* _WHAT IS BEING ASKED_
State how many lines of the data contain the word "PdptePae", and write nothing besides the number.
──────── INPUT DATA ────────
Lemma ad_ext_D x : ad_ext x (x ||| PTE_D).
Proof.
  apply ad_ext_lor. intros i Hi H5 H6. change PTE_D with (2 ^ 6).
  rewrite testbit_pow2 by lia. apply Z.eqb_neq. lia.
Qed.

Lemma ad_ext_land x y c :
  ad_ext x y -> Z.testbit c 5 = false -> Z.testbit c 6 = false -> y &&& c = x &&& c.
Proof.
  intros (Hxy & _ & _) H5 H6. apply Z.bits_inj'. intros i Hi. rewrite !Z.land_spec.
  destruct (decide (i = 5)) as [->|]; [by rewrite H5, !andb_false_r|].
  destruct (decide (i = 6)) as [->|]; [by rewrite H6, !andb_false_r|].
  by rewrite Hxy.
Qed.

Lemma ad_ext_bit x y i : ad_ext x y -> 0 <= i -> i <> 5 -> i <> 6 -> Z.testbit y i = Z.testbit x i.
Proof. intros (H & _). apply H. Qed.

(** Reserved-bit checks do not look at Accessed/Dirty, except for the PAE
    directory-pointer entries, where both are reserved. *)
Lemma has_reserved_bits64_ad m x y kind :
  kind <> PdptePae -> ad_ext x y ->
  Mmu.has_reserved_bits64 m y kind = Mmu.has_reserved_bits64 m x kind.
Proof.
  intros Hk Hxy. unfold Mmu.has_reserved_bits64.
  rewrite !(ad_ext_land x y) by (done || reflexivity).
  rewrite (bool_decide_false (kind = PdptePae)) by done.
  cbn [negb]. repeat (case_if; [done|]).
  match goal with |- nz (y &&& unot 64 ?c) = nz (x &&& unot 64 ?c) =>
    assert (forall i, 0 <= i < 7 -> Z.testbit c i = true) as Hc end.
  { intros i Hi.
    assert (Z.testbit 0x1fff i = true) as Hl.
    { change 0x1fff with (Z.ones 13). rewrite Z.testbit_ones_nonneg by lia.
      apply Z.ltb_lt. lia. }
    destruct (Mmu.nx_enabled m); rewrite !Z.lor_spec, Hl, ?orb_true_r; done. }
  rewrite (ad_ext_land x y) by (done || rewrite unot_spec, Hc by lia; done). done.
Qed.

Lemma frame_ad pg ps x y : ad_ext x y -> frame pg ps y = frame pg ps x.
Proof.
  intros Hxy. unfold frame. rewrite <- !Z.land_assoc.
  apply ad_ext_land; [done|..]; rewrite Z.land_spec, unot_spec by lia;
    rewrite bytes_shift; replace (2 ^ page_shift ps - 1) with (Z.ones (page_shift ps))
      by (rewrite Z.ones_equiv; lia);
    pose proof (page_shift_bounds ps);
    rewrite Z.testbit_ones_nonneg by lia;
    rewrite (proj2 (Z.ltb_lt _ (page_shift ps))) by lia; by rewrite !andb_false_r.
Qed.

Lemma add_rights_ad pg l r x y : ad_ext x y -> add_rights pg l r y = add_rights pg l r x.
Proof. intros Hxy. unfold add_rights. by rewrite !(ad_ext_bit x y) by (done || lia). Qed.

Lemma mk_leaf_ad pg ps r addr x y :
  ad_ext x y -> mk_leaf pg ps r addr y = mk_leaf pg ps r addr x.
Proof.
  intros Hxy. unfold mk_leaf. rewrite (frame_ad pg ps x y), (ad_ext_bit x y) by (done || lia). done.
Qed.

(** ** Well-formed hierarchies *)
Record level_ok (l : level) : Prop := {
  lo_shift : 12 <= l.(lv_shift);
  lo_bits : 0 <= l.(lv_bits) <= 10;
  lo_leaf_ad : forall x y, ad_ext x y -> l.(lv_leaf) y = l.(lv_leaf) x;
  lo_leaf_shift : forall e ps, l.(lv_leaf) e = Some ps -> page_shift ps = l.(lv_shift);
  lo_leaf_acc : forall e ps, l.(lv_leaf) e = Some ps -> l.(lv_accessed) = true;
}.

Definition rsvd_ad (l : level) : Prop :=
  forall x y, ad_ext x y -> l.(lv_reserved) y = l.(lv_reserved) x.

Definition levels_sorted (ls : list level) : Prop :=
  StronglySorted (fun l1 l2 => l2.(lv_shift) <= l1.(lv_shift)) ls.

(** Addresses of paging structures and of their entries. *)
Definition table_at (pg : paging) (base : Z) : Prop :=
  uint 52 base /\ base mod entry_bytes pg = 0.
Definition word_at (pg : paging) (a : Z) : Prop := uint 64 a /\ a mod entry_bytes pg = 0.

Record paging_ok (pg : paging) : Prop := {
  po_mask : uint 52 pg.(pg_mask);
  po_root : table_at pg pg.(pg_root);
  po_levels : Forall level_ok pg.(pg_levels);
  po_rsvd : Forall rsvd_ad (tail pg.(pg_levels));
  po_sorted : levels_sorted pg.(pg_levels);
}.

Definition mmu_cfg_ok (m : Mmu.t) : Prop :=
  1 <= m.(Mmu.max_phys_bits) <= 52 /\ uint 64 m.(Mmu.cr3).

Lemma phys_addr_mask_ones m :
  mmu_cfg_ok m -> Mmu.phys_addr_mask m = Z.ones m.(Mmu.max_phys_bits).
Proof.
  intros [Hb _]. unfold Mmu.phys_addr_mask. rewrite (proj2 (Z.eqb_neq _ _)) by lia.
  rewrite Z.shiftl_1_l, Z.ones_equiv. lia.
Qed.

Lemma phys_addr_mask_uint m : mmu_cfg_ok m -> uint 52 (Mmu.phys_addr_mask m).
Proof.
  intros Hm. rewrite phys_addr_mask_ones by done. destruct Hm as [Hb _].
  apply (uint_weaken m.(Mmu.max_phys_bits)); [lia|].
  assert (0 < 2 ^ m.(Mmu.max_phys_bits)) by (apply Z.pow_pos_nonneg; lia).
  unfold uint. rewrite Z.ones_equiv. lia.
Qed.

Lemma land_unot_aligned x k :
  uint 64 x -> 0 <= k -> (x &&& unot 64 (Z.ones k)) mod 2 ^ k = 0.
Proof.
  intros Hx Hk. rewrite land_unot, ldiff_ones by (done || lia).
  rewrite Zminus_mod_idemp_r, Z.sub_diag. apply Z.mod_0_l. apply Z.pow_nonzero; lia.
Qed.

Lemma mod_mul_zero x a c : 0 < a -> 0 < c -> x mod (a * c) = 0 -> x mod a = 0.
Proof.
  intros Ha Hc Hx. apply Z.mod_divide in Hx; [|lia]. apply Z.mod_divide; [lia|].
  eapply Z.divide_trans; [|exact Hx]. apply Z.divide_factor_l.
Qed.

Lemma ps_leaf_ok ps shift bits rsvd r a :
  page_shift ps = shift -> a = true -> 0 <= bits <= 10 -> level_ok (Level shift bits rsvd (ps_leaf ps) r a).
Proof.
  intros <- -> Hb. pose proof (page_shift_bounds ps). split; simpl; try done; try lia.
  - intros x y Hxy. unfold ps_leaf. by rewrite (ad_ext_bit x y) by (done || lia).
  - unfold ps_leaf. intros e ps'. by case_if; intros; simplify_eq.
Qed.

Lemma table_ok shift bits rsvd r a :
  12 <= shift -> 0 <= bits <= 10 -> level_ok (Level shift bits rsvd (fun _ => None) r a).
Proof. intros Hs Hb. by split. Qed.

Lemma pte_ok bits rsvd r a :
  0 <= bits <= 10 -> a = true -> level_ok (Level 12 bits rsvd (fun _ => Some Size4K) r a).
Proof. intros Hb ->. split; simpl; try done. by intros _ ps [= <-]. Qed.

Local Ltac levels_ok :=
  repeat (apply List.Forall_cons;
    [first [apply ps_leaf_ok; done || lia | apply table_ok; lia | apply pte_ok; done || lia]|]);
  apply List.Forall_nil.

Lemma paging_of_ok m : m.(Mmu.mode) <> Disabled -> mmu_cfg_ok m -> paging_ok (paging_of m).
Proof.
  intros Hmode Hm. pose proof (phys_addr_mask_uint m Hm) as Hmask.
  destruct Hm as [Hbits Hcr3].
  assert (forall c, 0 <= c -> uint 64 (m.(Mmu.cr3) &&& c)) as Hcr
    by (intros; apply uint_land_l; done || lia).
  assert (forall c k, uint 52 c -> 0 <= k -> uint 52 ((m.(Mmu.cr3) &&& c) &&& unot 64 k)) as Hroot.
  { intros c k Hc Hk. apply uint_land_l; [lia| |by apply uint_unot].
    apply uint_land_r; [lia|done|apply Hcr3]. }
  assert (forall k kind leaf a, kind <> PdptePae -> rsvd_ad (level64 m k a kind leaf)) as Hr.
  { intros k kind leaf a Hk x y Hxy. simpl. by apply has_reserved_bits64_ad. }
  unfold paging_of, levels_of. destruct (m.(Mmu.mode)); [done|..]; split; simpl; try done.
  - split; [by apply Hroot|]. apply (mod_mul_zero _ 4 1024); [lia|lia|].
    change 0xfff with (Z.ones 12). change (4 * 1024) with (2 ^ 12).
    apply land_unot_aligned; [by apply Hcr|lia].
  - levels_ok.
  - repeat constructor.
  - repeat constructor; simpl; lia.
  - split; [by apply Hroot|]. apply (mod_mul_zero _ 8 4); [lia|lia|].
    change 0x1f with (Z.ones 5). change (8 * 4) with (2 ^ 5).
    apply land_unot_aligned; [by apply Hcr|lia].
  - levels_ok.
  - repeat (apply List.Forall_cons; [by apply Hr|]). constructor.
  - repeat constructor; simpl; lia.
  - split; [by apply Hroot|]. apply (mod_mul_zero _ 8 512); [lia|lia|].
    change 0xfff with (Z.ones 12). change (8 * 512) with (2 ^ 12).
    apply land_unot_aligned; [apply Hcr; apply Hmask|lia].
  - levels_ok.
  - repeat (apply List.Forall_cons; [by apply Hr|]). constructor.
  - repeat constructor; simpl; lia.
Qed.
────────
* _EXERCISE RESPONSE_
3